In lieu of a flu shot, what precautions can be taken to try to avoid getting the flu?
This is an excellent question. People should not panic due to the lack of flu vaccine. Instead, there are many common-sense actions that we all can take to minimize our likelihood this season from getting the flu. The best way to prevent influenza is to optimize your health and help to stop the spread of bacteria/viruses:

  • To help boost your immune system, get plenty of rest, exercise and eat properly.

  • Stay home from work or school if you experience flu symptoms. Taking it easy could help you feel better sooner and also will slow the spread of disease to others.

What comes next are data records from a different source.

(* ===== verification/Arrivals.v ===== *)
(** * What has arrived of a session

    Shared by the delivery of audio and of video with error correction: the
    symbols of a packet among the events of a run, the first packet that is
    missing, and the weight of distinct packets. *)

From stdpp Require Import prelude list gmap.
From Stdlib Require Import ZArith Lia.
From S2P Require Import Prelude.
Open Scope Z_scope.

(** ** Symbols *)

Section Symbols.
Context {Event : Type} (symbol_of : Event → option (Z * (Z * Z))).

(** The identifiers of the symbols of packet [k] *)
Definition packet_ids (evs : list Event) (k : Z) : gset (Z * Z) :=
  list_to_set (omap (λ ev, '(k', key) ← symbol_of ev; if k' =? k then Some key else None) evs).

Lemma elem_of_packet_ids evs k key : key ∈ packet_ids evs k ↔ ∃ ev, ev ∈ evs ∧ symbol_of ev = Some (k, key).
Proof.
  unfold packet_ids. rewrite elem_of_list_to_set, list_elem_of_omap. split.
  - intros (ev & Hev & Hk). exists ev. split; [done|]. destruct (symbol_of ev) as [[k' key']|]; [|done]. cbn in Hk.
    destruct (Z.eqb_spec k' k) as [->|]; congruence.
  - intros (ev & Hev & Hk). exists ev. split; [done|]. rewrite Hk. cbn. by rewrite Z.eqb_refl.
Qed.

Lemma packet_ids_snoc evs ev k : packet_ids (evs ++ [ev]) k = packet_ids evs k ∪ packet_ids [ev] k.
Proof. unfold packet_ids. by rewrite omap_app, list_to_set_app_L. Qed.

Lemma packet_ids_other ev k : match symbol_of ev with Some (k', _) => k' ≠ k | None => True end → packet_ids [ev] k = ∅.
Proof.
  intros Hk. apply set_eq. intros key. rewrite elem_of_packet_ids. split; [|set_solver]. intros (ev' & ->%list_elem_of_singleton & Hs).
  by rewrite Hs in Hk.
Qed.

(** An event that brings a symbol *)
Lemma packet_ids_self evs ev k key x : symbol_of ev = Some (k, key) → x ∈ packet_ids (evs ++ [ev]) k ↔ x ∈ packet_ids evs k ∨ x = key.
Proof.
  intros Hev. rewrite packet_ids_snoc, elem_of_union, (elem_of_packet_ids [ev]). split; (intros [?|Hx]; [by left|right]).
  - destruct Hx as (ev' & ->%list_elem_of_singleton & Hs). congruence.
  - exists ev. split; [by apply list_elem_of_singleton|]. by rewrite Hx.
Qed.

Lemma packet_ids_kept evs ev k : match symbol_of ev with Some (k', _) => k' ≠ k | None => True end → packet_ids (evs ++ [ev]) k = packet_ids evs k.
Proof. intros Hk. rewrite packet_ids_snoc, packet_ids_other by done. apply (right_id_L _ _). Qed.
End Symbols.

(** ** The first packet missing *)

Section Frontier.
Context (n : nat) (arrived : Z → bool).

Definition numbers : list Z := seqZ 0 (Z.of_nat n).

Lemma elem_of_numbers k : k ∈ numbers ↔ 0 ≤ k < Z.of_nat n.
Proof. unfold numbers. rewrite elem_of_seqZ. lia. Qed.

Definition first_missing : Z :=
  match list_find (λ k, arrived k = false) numbers with
  | Some (_, k) => k
  | None => Z.of_nat n
  end.

Lemma first_missing_le k : 0 ≤ k → arrived k = false → first_missing ≤ k.
Proof.
  intros Hk Ha. unfold first_missing. destruct (list_find _ numbers) as [[i x]|] eqn:Hf.
  - apply list_find_Some in Hf as (Hi & _ & Hmin). apply lookup_seqZ in Hi as [-> Hi]. destruct (Z.le_gt_cases (0 + Z.of_nat i) k) as [|Hlt]; [done|].
    exfalso. destruct (Hmin (Z.to_nat k) k) as []; [apply lookup_seqZ; lia|lia|done].
  - apply list_find_None in Hf. rewrite Forall_forall in Hf. destruct (Z.le_gt_cases (Z.of_nat n) k) as [|Hlt]; [done|].
    destruct (Hf k); [apply elem_of_numbers; lia|done].
Qed.

Lemma first_missing_bound : 0 ≤ first_missing ≤ Z.of_nat n.
Proof.
  unfold first_missing. destruct (list_find _ numbers) as [[i x]|] eqn:Hf; [|lia].
  apply list_find_Some in Hf as (Hi & _). apply lookup_seqZ in Hi as [-> Hi]. lia.
Qed.

Lemma first_missing_all : first_missing = Z.of_nat n ↔ ∀ k, 0 ≤ k < Z.of_nat n → arrived k = true.
Proof.
  split.
  - intros Heq k Hk. destruct (arrived k) eqn:Ha; [done|]. apply first_missing_le in Ha; lia.
  - intros Hall. unfold first_missing. destruct (list_find _ numbers) as [[i x]|] eqn:Hf; [|done]. apply list_find_Some in Hf as (Hi & Hx & _).
    rewrite Hall in Hx; [done|]. apply elem_of_numbers. by eapply list_elem_of_lookup_2.
Qed.
End Frontier.

(** ** Weights *)

Lemma sum_list_fmap {A B} (f : B → Z) (g : A → B) l : sum_list_with f (g <$> l) = sum_list_with (λ x, f (g x)) l.
Proof. induction l as [|x l IH]; [done|]. cbn -[Z.add]. unfold sum_list_with in IH. by rewrite IH. Qed.

Lemma sum_list_ext {A} (f g : A → Z) l : (∀ x, x ∈ l → f x = g x) → sum_list_with f l = sum_list_with g l.
Proof.
  induction l as [|x l IH]; intros Hfg; [done|]. cbn -[Z.add]. rewrite (Hfg x) by left. f_equal. apply IH. intros y Hy. apply Hfg. by right.
Qed.

(** Distinct packets among others weigh less. *)
Lemma weights_some (w : Z → Z) ks ks' :
  (∀ k, 0 ≤ w k) → NoDup ks' → (∀ k, k ∈ ks' → k ∈ ks) → (length ks' ≤ length ks)%nat ∧ sum_list_with w ks' ≤ sum_list_with w ks.
Proof.
  intros Hw Hnd Hsub. apply NoDup_submseteq in Hsub; [|done]. apply submseteq_Permutation in Hsub as (rest & Hp).
  rewrite Hp, sum_list_app, length_app. pose proof (sum_list_nonneg w rest ltac:(auto)). lia.
Qed.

  • Cover your mouth and nose with a tissue when you cough or sneeze.

  • If you don't have a tissue, cough or sneeze into your upper sleeve, not your hands.

  • Put your used tissue in the waste basket.

  • Clean your hands after coughing or sneezing by washing with soap and water or clean with alcohol-based hand cleaner.

  • Clean surfaces you touch frequently, such as door knobs, water faucets, refrigerator handles and telephones.

  • If you are starting to have flu symptoms, call your health-care provider. Certain medications can help shorten the duration of the flu if you start taking them within the first 48 hours of experiencing symptoms.